Stogios, P.J., Bordeleau, E., Xu, Z., Skarina, T., Evdokimova, E., Chou, S., Diorio-Toth, L., D'Souza, A.W., Patel, S., Dantas, G., Wright, G.D., Savchenko, A.(2022) Commun Biol 5: 263-263
- PubMed: 35338238 
- DOI: https://doi.org/10.1038/s42003-022-03219-w
- Primary Citation of Related Structures:  
5HT0, 6MMZ, 6MN0, 6MN3, 6MN4, 6MN5, 7KES, 7LAO, 7LAP - PubMed Abstract: 
The environmental microbiome harbors a vast repertoire of antibiotic resistance genes (ARGs) which can serve as evolutionary predecessors for ARGs found in pathogenic bacteria, or can be directly mobilized to pathogens in the presence of selection pressures.

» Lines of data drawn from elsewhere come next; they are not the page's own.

Lemma wp_rearm_exact fuel now p (x : x_event_source) md e h t (Q : unit -> st -> Prop) :
  h !! p = Some (to_obj x) -> 0 <= es_due_ns x -> 0 < es_interval_ns x -> es_due_ns x <= now ->
  now + es_interval_ns x < 2 ^ 64 -> periods now x <= Z.of_nat fuel ->
  Q tt (St e (<[p := to_obj (es_set_due (next_due now x) x)]> h) t) ->
  wp md (rearm fuel now p) Q (St e h t).
Proof.
  intros Hp H0 Hi Hd Hmax Hf HQ. revert x h Hp H0 Hi Hd Hmax Hf HQ.
  induction fuel as [|fuel IH]; intros x h Hp H0 Hi Hd Hmax Hf HQ.
  { unfold periods in Hf. pose proof (Z.div_pos (now - es_due_ns x) (es_interval_ns x)). lia. }
  unfold rearm. apply wp_iter_S. wp_step. wp_step. wp_step.
  eapply wp_load; [by rewrite lookup_insert_eq|]. cbn [es_due_ns es_set_due]. wp_step.
  rewrite u64_small by (unfold is_u64; lia).
  destruct (Z.leb_spec (es_due_ns x + es_interval_ns x) now) as [Hle|Hgt].
  - destruct (next_due_step now x Hi Hle) as [Hk Hn].
    apply (IH (es_set_due (es_due_ns x + es_interval_ns x) x)); cbn; try lia;
      [by rewrite lookup_insert_eq|]. rewrite Hn, insert_insert_eq. exact HQ.
  - assert (next_due now x = es_due_ns x + es_interval_ns x) as Hn; [|by rewrite Hn in HQ].
    unfold next_due, periods. rewrite Z.div_small by lia. lia.
Qed.

(** C15. An interval timer that is due is rearmed to the first point of its grid
    [due, due + interval, ...] after [now], which is at most one interval away,
    whatever number of periods were missed; the loop ends after as many rounds
    as periods were missed plus one. *)
Theorem rearm_next_period fuel now p (x : x_event_source) s :
  hp s !! p = Some (to_obj x) -> 0 <= es_due_ns x <= now -> 0 < es_interval_ns x ->
  now + es_interval_ns x < 2 ^ 64 -> periods now x <= Z.of_nat fuel ->
  wp Total (rearm fuel now p)
    (fun _ s' => exists due, s' = St (errno s) (<[p := to_obj (es_set_due due x)]> (hp s)) (tr s) /\
       now < due <= now + es_interval_ns x /\ (due - es_due_ns x) mod es_interval_ns x = 0) s.
Proof.
  destruct s as [e h t]. cbn [hp tr errno]. intros Hp [H0 Hd] Hi Hmax Hf.
  eapply wp_rearm_exact; [done..|]. exists (next_due now x). split; [done|].
  split; [by apply next_due_bounds|]. unfold next_due.
  replace (es_due_ns x + periods now x * es_interval_ns x - es_due_ns x)
    with (periods now x * es_interval_ns x) by lia. apply Z.mod_mul. lia.
Qed.

(** With an interval that saturated at [UINT64_MAX] nanoseconds (an interval
    of more than 18446744073709 milliseconds) every round moves the due time one
    nanosecond back instead of forward, so that the loop goes round at least as
    often as the due time has nanoseconds. *)
Theorem rearm_saturated_runs_back fuel now p (x : x_event_source) s :
  hp s !! p = Some (to_obj x) -> is_u64 (es_due_ns x) -> es_due_ns x <= now ->
  es_interval_ns x = UINT64_MAX -> Z.of_nat fuel <= es_due_ns x ->
  rearm fuel now p s = NoFuel.
Proof.
  revert x s. induction fuel as [|fuel IH]; intros x [e h t] Hp Hu Hd Hi Hf; [done|].
  cbn [hp] in Hp. unfold is_u64 in Hu.
  assert (u64 (es_due_ns x + es_interval_ns x) = es_due_ns x - 1) as Hback.
  { rewrite Hi. unfold u64, UINT64_MAX.
    replace (es_due_ns x + 18446744073709551615) with (es_due_ns x - 1 + 1 * 2 ^ 64) by lia.
    rewrite Z.mod_add by lia. apply Z.mod_small. lia. }
  unfold rearm. cbn [iterM].
  erewrite bind_done; [|erewrite bind_done; [|by apply modify_done];
    erewrite bind_done; [|apply load_done; cbn [hp]; by rewrite lookup_insert_eq]; reflexivity].
  cbn [es_due_ns es_set_due]. rewrite Hback. destruct (Z.leb_spec (es_due_ns x - 1) now); [|lia].
  apply (IH (es_set_due (es_due_ns x - 1) x)); cbn;
    [by rewrite lookup_insert_eq|unfold is_u64; lia|lia|done|lia].
Qed.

Thus, ARGs from benign environmental bacteria are an important resource for understanding clinically relevant resistance. Here, we conduct a comprehensive functional analysis of the Antibiotic_NAT family of aminoglycoside acetyltransferases. We determined a pan-family antibiogram of 21 Antibiotic_NAT enzymes, including 8 derived from clinical isolates and 13 from environmental metagenomic samples. We find that environment-derived representatives confer high-level, broad-spectrum resistance, including against the atypical aminoglycoside apramycin, and that a metagenome-derived gene likely is ancestral to an aac(3) gene found in clinical isolates. Through crystallographic analysis, we rationalize the molecular basis for diversification of substrate specificity across the family. This work provides critical data on the molecular mechanism underpinning resistance to established and emergent aminoglycoside antibiotics and broadens our understanding of ARGs in the environment.
Organizational Affiliation: 
Department of Chemical Engineering and Applied Chemistry, University of Toronto, Toronto, M5S 3E5, Canada.